# What I got after Christmas



## sachem allison (Jan 11, 2013)

This is in reference to the what did you get for christmas post earlier.

I wrote that I got nothing the same as I always get, not even socks and I need socks or something like that.

Well I received 48 pairs of socks in a plethora of colors ( the pink paisley is my favorite), 6- molasses cookies, 6 oatmeal cookies, an awesome loaf of flax, nut poppy seed bread, and a hot wheels car. Been playing with the car all day. ate half the loaf and all the cookies were eaten by the staff.

Thanks, KKF. Merry belated Christmas and Happy New Year
son


----------



## Lucretia (Jan 11, 2013)

Now all you need to do is mention that you need underwear for your birthday. Then you'll only have to do laundry a few times a year!


----------



## PierreRodrigue (Jan 11, 2013)

Merry Christmas Son!


----------



## sachem allison (Jan 11, 2013)

Lucretia said:


> Now all you need to do is mention that you need underwear for your birthday. Then you'll only have to do laundry a few times a year!



love ya, darlin. The bites were lovely and having fun with the car making noises and driving all over the bar.


----------



## ecchef (Jan 11, 2013)

Which Hot Wheels car? Vintage or new?


----------



## sachem allison (Jan 11, 2013)

new in the box


----------



## sachem allison (Jan 11, 2013)

well it was in the box


----------



## Igasho (Jan 11, 2013)

Lucretia said:


> Now all you need to do is mention that you need underwear for your birthday. Then you'll only have to do laundry a few times a year!



or not wear underwear :ubersexy:


----------



## rahimlee54 (Jan 11, 2013)

Pic of 48 pairs of socks?


----------



## sachem allison (Jan 12, 2013)

I've warn about six pairs. I'll take pics tomorrow. I gave 12 of the smaller ones to my cook and 6 of the pink ones to his sister. She thinks you guys are weird by the way.


----------



## slowtyper (Jan 12, 2013)

Awesome! Socks are great....I have aboutt that many pairs of socks, but they are cheap walmart socks and all the same type so I don't have to worry about pairing them up.


----------



## kalaeb (Jan 12, 2013)

That is too cool.


----------



## Lefty (Jan 12, 2013)

Hahaha. Son didn't get even a custom knife by Pierre, Rader, or DT for Xmas....
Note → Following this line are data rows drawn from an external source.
(** * Per-read median background normalisation of a WFC3/IR IMA ramp

    Shallow embedding of the normalisation cell of
    [Test_notebooks/nonlinear_bkg.ipynb] ("Remove Median background per
    read from the IMA"):

<<
    stats_region =[[5,1014], [5,1014]]
    slx = slice(stats_region[0][0], stats_region[0][1])
    sly = slice(stats_region[1][0], stats_region[1][1])

    total_countrate = np.median(ima['SCI',1].data[sly, slx])

    for i in range(ima[0].header['NSAMP'] -1):
        med = np.median(ima['SCI',i+1].data[sly, slx])
        ima['SCI',i+1].data += total_countrate - med
        print('%s, [SCI,%d], median_bkg: %.2f' %(raw_file, i+1, med))
>>

    Pixel values are modelled with exact arithmetic: a pixel is either a
    rational number or the not-a-number value that [np.median] returns for
    an empty or NaN-containing selection.  Rounding and infinities are not
    part of the model: the arrays of an IMA file hold 32-bit floats, whose
    sums and differences are rounded to 24 significant bits, so [num_add],
    [num_sub] and [np_mean] give the value the code computes only where
    that value needs no rounding.  The statements below are therefore of
    three kinds: those that use no law of arithmetic (which read is
    touched, what is printed, the code's own expression [x + (total -
    med)], NaN); those that use only what rounded arithmetic keeps
    ([x - x = 0], [x + 0 = x], adding a scalar does not reverse an order,
    a mean of two lies between them); and those that assert a numeric
    outcome, which carry the hypothesis [on_grid] under which every
    operation of the cell is exact in 32-bit floats as well. *)

From Stdlib Require Import ZArith QArith Qcanon Lia Sorted Ascii.
From stdpp Require Import base decidable numbers list strings gmap.

Local Open Scope Z_scope.

(** ** Pixel values *)

Inductive num : Type :=
  | Fin (q : Qc)
  | NaN.

#[global] Instance num_eq_dec : EqDecision num.
Proof. solve_decision. Defined.

Definition of_Z (z : Z) : num := Fin (Qc_of_Z z).

Definition is_nan (x : num) : bool :=
  match x with NaN => true | Fin _ => false end.

(** [x + y], [x - y]: NaN is absorbing, as in IEEE arithmetic.  The result
    is exact; the code rounds it to a 32-bit float, which changes nothing
    where the exact result is such a float ([on_grid] below). *)
Definition num_add (x y : num) : num :=
  match x, y with
  | Fin a, Fin b => Fin (a + b)%Qc
  | _, _ => NaN
  end.

Definition num_sub (x y : num) : num :=
  match x, y with
  | Fin a, Fin b => Fin (a - b)%Qc
  | _, _ => NaN
  end.

(** Mean of the two middle values of an even-sized selection. *)
Definition mean2 (x y : num) : num :=
  match x, y with
  | Fin a, Fin b => Fin ((a + b) / 2)%Qc
  | _, _ => NaN
  end.

(** Ordering used by numpy when it sorts: NaN goes last. *)
Definition num_leb (x y : num) : bool :=
  match x, y with
  | Fin a, Fin b => bool_decide (a ≤ b)%Qc
  | _, NaN => true
  | NaN, Fin _ => false
  end.

(** ** [np.median] *)

Fixpoint insert_sorted (x : num) (l : list num) : list num :=
  match l with
  | [] => [x]
  | y :: l' => if num_leb x y then x :: l else y :: insert_sorted x l'
  end.

Definition np_sort (l : list num) : list num := foldr insert_sorted [] l.

(** [np.median] of a flattened selection: NaN when the selection is empty
    or contains a NaN; otherwise the middle value of the sorted copy, or
    the mean of the two middle values when the size is even. *)
Definition np_median (a : list num) : num :=
  let sz := length a in
  let part := np_sort a in
  let index := (sz / 2)%nat in
  if existsb is_nan a then NaN
  else if (sz =? 0)%nat then NaN
  else if Nat.odd sz then nth index part NaN
  else mean2 (nth (index - 1) part NaN) (nth index part NaN).

(** ** Python slices and 2-D arrays *)

(** [slice(start, stop)] with integer bounds and step 1. *)
Record slice : Type := Slice { start : Z; stop : Z }.

(** Bound adjustment done by Python for a sequence of length [n]: a
    negative bound counts from the end, and every bound is clipped to
    [0..n].  No bound is ever rejected. *)
Definition adjust_index (n k : Z) : Z :=
  if k <? 0 then Z.max 0 (k + n) else Z.min k n.

(** [l[s]] *)
Definition getitem {A : Type} (s : slice) (l : list A) : list A :=
  let n := Z.of_nat (length l) in
  let a := adjust_index n (start s) in
  let b := adjust_index n (stop s) in
  take (Z.to_nat (b - a)) (drop (Z.to_nat a) l).

(** A 2-D image, as the list of its rows. *)
Abbreviation array := (list (list num)).

(** [data[sly, slx]]: the rows selected by [sly], each cut by [slx]. *)
Definition getitem2 (sly slx : slice) (data : array) : array :=
  getitem slx <$> getitem sly data.

(** [data += c] for a scalar [c]: every pixel of the whole array. *)
Definition iadd (data : array) (c : num) : array :=
  (fun row : list num => (fun x => num_add x c) <$> row) <$> data.

Definition shape (data : array) : list nat := length <$> data.

(** ** The statistics region *)

(** [[[x0, x1], [y0, y1]]] *)
Definition region : Type := (Z * Z) * (Z * Z).

(** The value the notebook uses: the whole 1024x1024 image minus the
    5 pixel wide overscan. *)
Definition stats_region : region := ((5, 1014), (5, 1014)).

Definition slx (sr : region) : slice := Slice (fst (fst sr)) (snd (fst sr)).
Definition sly (sr : region) : slice := Slice (fst (snd sr)) (snd (snd sr)).

(** [np.median(data[sly, slx])] *)
Definition region_values (sr : region) (data : array) : list num :=
  concat (getitem2 (sly sr) (slx sr) data).

Definition region_median (sr : region) (data : array) : num :=
  np_median (region_values sr data).

(** ** The IMA file in memory *)

(** [NSAMP] is the keyword of the primary header; [SCI] holds the data of
    the science extensions, [('SCI', k)] being element [k - 1]. *)
Record HDUList : Type := mkHDUList { NSAMP : Z; SCI : list array }.

Inductive error : Type :=
  | KeyError (extver : Z).   (* "Extension ('SCI', extver) not found." *)

Inductive result (A : Type) : Type :=
  | Ok (a : A)
  | Err (e : error).
Arguments Ok {A} a.
Arguments Err {A} e.

#[global] Instance result_ret : MRet result := fun A a => Ok a.
#[global] Instance result_bind : MBind result := fun A B f m =>
  match m with
  | Ok a => f a
  | Err e => Err e
  end.

(** [ima['SCI', k].data] *)
Definition sci (ima : HDUList) (k : Z) : result array :=
  if k <? 1 then Err (KeyError k)
  else match SCI ima !! Z.to_nat (k - 1) with
       | Some data => Ok data
       | None => Err (KeyError k)
       end.

(** [ima['SCI', k].data += c] *)
Definition sci_iadd (ima : HDUList) (k : Z) (c : num) : result HDUList :=
  data ← sci ima k;
  mret (mkHDUList (NSAMP ima) (<[Z.to_nat (k - 1) := iadd data c]> (SCI ima))).

(** ** The normalisation loop *)

(** [range(n)] *)
Definition range (n : Z) : list Z := seqZ 0 n.

Fixpoint for_loop {S : Type} (body : S -> Z -> result S) (st : S)
    (l : list Z) : result S :=
  match l with
  | [] => mret st
  | i :: l' => st' ← body st i; for_loop body st' l'
  end.

(** What [print] reports for one read: the extension version and its
    median background.  The file name and the rounding of the median to two
    decimals in the printed line are left out. *)
Abbreviation diagnostic := (Z * num)%type.

(** One iteration.  The state is the file in memory and the lines printed
    so far. *)
Definition loop_body (sr : region) (total_countrate : num)
    (st : HDUList * list diagnostic) (i : Z) : result (HDUList * list diagnostic) :=
  data ← sci st.1 (i + 1);
  let med := region_median sr data in
  ima' ← sci_iadd st.1 (i + 1) (num_sub total_countrate med);
  mret (ima', st.2 ++ [(i + 1, med)]).

(** The reference read is hard-wired: [('SCI', 1)], the last read of the
    exposure. *)
Definition reference_index : Z := 1.

(** The cell.  The region is a parameter, as the notebook invites the
    user to define another one; [stats_region] is the one it uses.  The
    only exception the cell can raise is the [KeyError] of a missing
    extension, which ends it. *)
Definition normalize (sr : region) (ima : HDUList)
    : result (HDUList * list diagnostic) :=
  data ← sci ima reference_index;
  let total_countrate := region_median sr data in
  for_loop (loop_body sr total_countrate) (ima, []) (range (NSAMP ima - 1)).

(** ** Closed form of the loop *)

(** The read after its iteration of the loop. *)
Definition corrected (sr : region) (total_countrate : num) (data : array) : array :=
  iadd data (num_sub total_countrate (region_median sr data)).

(** The lines printed for consecutive reads, the first one being
    [('SCI', k)]. *)
Fixpoint diagnostics (sr : region) (k : Z) (l : list array) : list diagnostic :=
  match l with
  | [] => []
  | data :: l' => (k, region_median sr data) :: diagnostics sr (k + 1) l'
  end.

(** The reads the loop visits: [('SCI', 1)] to [('SCI', NSAMP - 1)]. *)
Definition visited (ima : HDUList) : nat := Z.to_nat (NSAMP ima - 1).

(** The file is well formed for the loop when the reference extension and
    every extension the loop visits exist.  An IMA file, which has NSAMP
    science extensions, is. *)
Definition has_reads (ima : HDUList) : Prop :=
  (1 <= length (SCI ima))%nat /\ (visited ima <= length (SCI ima))%nat.

#[global] Instance has_reads_dec (ima : HDUList) : Decision (has_reads ima).
Proof. unfold has_reads. apply _. Defined.

(** [total_countrate], when the reference read exists. *)
Definition reference_countrate (sr : region) (ima : HDUList) : num :=
  match SCI ima with
  | data :: _ => region_median sr data
  | [] => NaN
  end.

(** The outcome of the cell on a file that has the reads it needs. *)
Definition normalized (sr : region) (ima : HDUList) : HDUList :=
  mkHDUList (NSAMP ima)
    ((corrected sr (reference_countrate sr ima) <$> take (visited ima) (SCI ima))
     ++ drop (visited ima) (SCI ima)).

Definition printed (sr : region) (ima : HDUList) : list diagnostic :=
  diagnostics sr 1 (take (visited ima) (SCI ima)).

(** [data[r][c]] *)
Definition pixel (data : array) (r c : nat) : option num :=
  row ← data !! r; row !! c.

(** An array of the same shape holding NaN everywhere. *)
Definition nan_filled (data : array) : array :=
  (fun row : list num => (fun _ => NaN) <$> row) <$> data.

#[global] Instance error_eq_dec : EqDecision error.
Proof. solve_decision. Defined.

#[global] Instance HDUList_eq_dec : EqDecision HDUList.
Proof. solve_decision. Defined.

#[global] Instance result_eq_dec {A : Type} `{EqDecision A} : EqDecision (result A).
Proof. solve_decision. Defined.

(** ** Sample files *)

Definition row3 (a b c : Z) : list num := [of_Z a; of_Z b; of_Z c].

(** 3x3 reads whose middle rows have medians 10, 6 and 12. *)
Definition read10 : array := [row3 1 2 3; row3 10 9 11; row3 4 5 6].
Definition read6 : array := [row3 0 0 0; row3 6 5 7; row3 1 1 1].
Definition read12 : array := [row3 2 2 2; row3 12 8 13; row3 3 3 3].
Definition read10' : array := [row3 2 2 2; row3 10 8 12; row3 3 3 3].
Definition read_nan : array := [row3 1 2 3; [NaN; NaN; NaN]; row3 4 5 6].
(I've got your back Son. Sorry I didn't send socks.)


----------



## sachem allison (May 3, 2013)

Someone stole my hotwheels car, Dammit!


----------



## Crothcipt (May 3, 2013)

That sux. you should file a complaint with the police.:clown:


----------



## Deckhand (May 4, 2013)

sachem allison said:


> Someone stole my hotwheels car, Dammit!



Any preference. I will get you a new one.


----------



## Lucretia (May 4, 2013)

No Lojack?


----------



## sachem allison (May 5, 2013)

Oh, I got it back. One of our drunk regulars had it when he came in rolling it on the bar. walked over and slapped him up side his fat head and took it back. Touch my hot wheels, I don't think so! That was a Christmas present from Lucretia, no one plays with it but, me. bastard!


----------



## Lucretia (May 5, 2013)

Best news I've had all week! Smack him again and say it's from me.


----------